Lemma spec_layoutFrom_restyles (W : Z) (s m : Q) (tr : Transition)
    (rows : list (list ProgressiveImage)) :
  forall y, Forall2 (fun a b => exists st, b = set_style a st)
                    (concat rows) (concat (fst (spec_layoutFrom W s m tr y rows))).
Proof.
  induction rows as [|r rs IH]; intros y; simpl; [constructor|].
  apply Forall2_app; [apply spec_placeRow_restyles | apply IH].
Qed.

Lemma computeLayout_restyles (host : Host) (pig : Pig) :
  Forall2 (fun a b => exists st, b = set_style a st)
          (images pig) (images (fst (_computeLayout host pig))).
Proof.
  destruct (computeLayout_spec host pig) as [Ei _]. cbv zeta in Ei. rewrite Ei.
  unfold spec_layout.
  rewrite <- (packing_concat _ _ _ (spec_rows_packing
                (getMinAspectRatio (settings pig) (lastWindowWidth pig)) (images pig)))
    at 1.
  apply spec_layoutFrom_restyles.
Qed.

(** The fields [_computeLayout] does not assign. *)
Lemma computeLayout_frame (host : Host) (pig : Pig) :
  let p := fst (_computeLayout host pig) in
  _optimizedResize p = _optimizedResize pig
  /\ inRAF p = inRAF pig
  /\ latestYOffset p = latestYOffset pig
  /\ previousYOffset p = previousYOffset pig
  /\ lastWindowWidth p = lastWindowWidth pig
  /\ scrollDirection p = scrollDirection pig
  /\ settings p = settings pig
  /\ onScroll p = onScroll pig.
Proof.
  unfold _computeLayout. cbv zeta. destruct (negb _ && _); repeat split; reflexivity.
Qed.

(** X1: [_computeLayout] keeps the collection: the images after the pass are
    the images before it, in the same order, each with a new style and
    nothing else changed; no image is dropped, repeated or moved, and the
    pass leaves the scroll state, the settings and the listeners' fields of
    the grid alone. *)
Theorem computeLayout_keeps_collection (host : Host) (pig : Pig) :
  let p := fst (_computeLayout host pig) in
  Forall2 (fun before after => exists st, after = set_style before st)
          (images pig) (images p)
  /\ length (images p) = length (images pig)
  /\ map dropStyle (images p) = map dropStyle (images pig)
  /\ settings p = settings pig
  /\ latestYOffset p = latestYOffset pig
  /\ scrollDirection p = scrollDirection pig
  /\ inRAF p = inRAF pig
  /\ onScroll p = onScroll pig.
Proof.
  intros p. pose proof (computeLayout_restyles host pig) as F. fold p in F.
  destruct (computeLayout_frame host pig) as (_ & Hr & Hl & _ & _ & Hd & Hs & Ho).
  split; [exact F|]. split; [symmetry; eapply Forall2_length; eauto|].
  split; [|repeat split; assumption].
  clear - F. induction F as [|a b l l' [st ->] _ IH]; simpl; [reflexivity|].
  now rewrite IH.
Qed.

Lemma rowSum_map_dropStyle (row : list ProgressiveImage) :
  rowSum (map dropStyle row) = rowSum row.
Proof.
  unfold rowSum. generalize 0. induction row as [|x t IH]; intros a; simpl; auto.
Qed.

Lemma spec_rowsFrom_dropStyle (m : Q) (l : list ProgressiveImage) :
  forall cur sum,
    spec_rowsFrom m (map dropStyle cur) sum (map dropStyle l)
    = map (map dropStyle) (spec_rowsFrom m cur sum l).
Proof.
  induction l as [|x t IH]; intros cur sum; simpl.
  - destruct cur; reflexivity.
  - destruct (fgeb (fadd sum (aspectRatio x)) m).
    + simpl. rewrite map_app. f_equal. apply (IH [] 0).
    + rewrite <- IH, map_app. reflexivity.
Qed.

Lemma spec_placeRow_dropStyle (s : Q) (tr : Transition) (h y : Q)
    (row : list ProgressiveImage) :
  forall x, spec_placeRow s tr h x y (map dropStyle row) = spec_placeRow s tr h x y row.
Proof. induction row; intros x; simpl; [|rewrite IHrow]; reflexivity. Qed.

Lemma spec_layoutFrom_dropStyle (W : Z) (s m : Q) (tr : Transition)
    (rows : list (list ProgressiveImage)) :
  forall y, spec_layoutFrom W s m tr y (map (map dropStyle) rows)
            = spec_layoutFrom W s m tr y rows.
Proof.
  induction rows as [|r rs IH]; intros y; simpl; [reflexivity|].
  unfold spec_rowHeight, spec_rowRatio.
  rewrite rowSum_map_dropStyle, length_map, spec_placeRow_dropStyle, IH. reflexivity.
Qed.

(** The row-by-row layout does not look at the styles the images carry. *)
Lemma spec_layout_dropStyle (W : Z) (s m : Q) (tr : Transition)
    (l l' : list ProgressiveImage) :
  map dropStyle l = map dropStyle l' ->
  spec_layout W s m tr l = spec_layout W s m tr l'.
Proof.
  intros E. unfold spec_layout, spec_rows.
  rewrite <- (spec_layoutFrom_dropStyle W s m tr (spec_rowsFrom m [] 0 l)).
  rewrite <- (spec_layoutFrom_dropStyle W s m tr (spec_rowsFrom m [] 0 l')).
  rewrite <- !(spec_rowsFrom_dropStyle m _ [] 0). now rewrite E.
Qed.

Lemma Qneb_same (m : Q) : Qneb m m = false.
Proof. unfold Qneb. now rewrite (proj2 (Qeq_bool_iff m m) (Qeq_refl m)). Qed.

Lemma computeLayout_transitioning (host : Host) (pig : Pig) :
  let m := getMinAspectRatio (settings pig) (lastWindowWidth pig) in
  let changed := match minAspectRatio pig with
                 | Some old => Qneb old m
                 | None => false
                 end in
  isTransitioning (fst (_computeLayout host pig)) = isTransitioning pig || changed
  /\ minAspectRatioRequiresTransition (fst (_computeLayout host pig)) = changed
  /\ snd (_computeLayout host pig)
     = if negb (isTransitioning pig) && changed
       then [ClearTransitioning (transitionSpeed (settings pig) * 1.5)]
       else [].
Proof.
  unfold _computeLayout, _recomputeMinAspectRatio. cbv zeta.
  destruct (minAspectRatio pig) as [old|]; cbn [fst snd];
    [destruct (Qneb old _)|]; destruct (isTransitioning pig) eqn:E;
    cbn [negb andb orb fst snd set_minAspectRatio set_isTransitioning
         set_totalHeight set_images isTransitioning
         minAspectRatioRequiresTransition _getTransitionTimeout settings
         transitionSpeed];
    rewrite ?E; repeat split; simpl; rewrite ?E; reflexivity.
Qed.

(** X2: [_computeLayout] is idempotent: a second pass with the page
    unchanged assigns the same styles to the same images, computes the same
    total height, leaves the transitioning flag as it is and sets no timer. *)
Theorem computeLayout_idempotent (host : Host) (pig : Pig) :
  let once := _computeLayout host pig in
  let twice := _computeLayout host (fst once) in
  images (fst twice) = images (fst once)
  /\ totalHeight (fst twice) = totalHeight (fst once)
  /\ minAspectRatio (fst twice) = minAspectRatio (fst once)
  /\ isTransitioning (fst twice) = isTransitioning (fst once)
  /\ snd twice = [].
Proof.
  intros once twice.
  destruct (computeLayout_frame host pig) as (_ & _ & _ & _ & Hw & _ & Hs & _).
  fold once in Hw, Hs.
  pose proof (computeLayout_minAspectRatio host pig) as Hm. fold once in Hm.
  destruct (computeLayout_transitioning host (fst once)) as (Ht & _ & Htm).
  fold twice in Ht, Htm. rewrite Hm, Hs, Hw, Qneb_same in Ht, Htm.
  rewrite orb_false_r in Ht. rewrite andb_false_r in Htm.
  assert (_getTransitionString (fst twice) = _getTransitionString (fst once)) as Etr.
  { unfold _getTransitionString. rewrite Ht.
    destruct (computeLayout_frame host (fst once)) as (_ & _ & _ & _ & _ & _ & Hs2 & _).
    fold twice in Hs2. now rewrite Hs2. }
  destruct (computeLayout_spec host pig) as [Ei1 Et1].
  destruct (computeLayout_spec host (fst once)) as [Ei2 Et2].
  cbv zeta in Ei1, Et1, Ei2, Et2. fold once in Ei1, Et1, Ei2, Et2.
  fold twice in Ei2, Et2. rewrite Hs, Hw, Etr in Ei2, Et2.
  assert (map dropStyle (images (fst once)) = map dropStyle (images pig)) as Ed.
  { pose proof (computeLayout_restyles host pig) as F. fold once in F.
    clear - F. induction F as [|a b l l' [st ->] _ IH]; simpl; [reflexivity|].
    now rewrite IH. }
  rewrite (spec_layout_dropStyle _ _ _ _ _ _ Ed) in Ei2, Et2.
  split; [congruence|]. split; [congruence|].
  split; [|split; [exact Ht | exact Htm]].
  unfold twice. rewrite (computeLayout_minAspectRatio host (fst once)).
  now rewrite Hs, Hw, Hm.
Qed.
--
▶ **PROBLEM REQUIREMENTS**
Out of the data above, give again only the lines starting at the one holding "unfold spec_rowHeight, spec_rowRatio." and ending at the one holding "pig) && changed", unchanged.

▶ **EXERCISE RESULT**
  unfold spec_rowHeight, spec_rowRatio.
  rewrite rowSum_map_dropStyle, length_map, spec_placeRow_dropStyle, IH. reflexivity.
Qed.

(** The row-by-row layout does not look at the styles the images carry. *)
Lemma spec_layout_dropStyle (W : Z) (s m : Q) (tr : Transition)
    (l l' : list ProgressiveImage) :
  map dropStyle l = map dropStyle l' ->
  spec_layout W s m tr l = spec_layout W s m tr l'.
Proof.
  intros E. unfold spec_layout, spec_rows.
  rewrite <- (spec_layoutFrom_dropStyle W s m tr (spec_rowsFrom m [] 0 l)).
  rewrite <- (spec_layoutFrom_dropStyle W s m tr (spec_rowsFrom m [] 0 l')).
  rewrite <- !(spec_rowsFrom_dropStyle m _ [] 0). now rewrite E.
Qed.

Lemma Qneb_same (m : Q) : Qneb m m = false.
Proof. unfold Qneb. now rewrite (proj2 (Qeq_bool_iff m m) (Qeq_refl m)). Qed.

Lemma computeLayout_transitioning (host : Host) (pig : Pig) :
  let m := getMinAspectRatio (settings pig) (lastWindowWidth pig) in
  let changed := match minAspectRatio pig with
                 | Some old => Qneb old m
                 | None => false
                 end in
  isTransitioning (fst (_computeLayout host pig)) = isTransitioning pig || changed
  /\ minAspectRatioRequiresTransition (fst (_computeLayout host pig)) = changed
  /\ snd (_computeLayout host pig)
     = if negb (isTransitioning pig) && changed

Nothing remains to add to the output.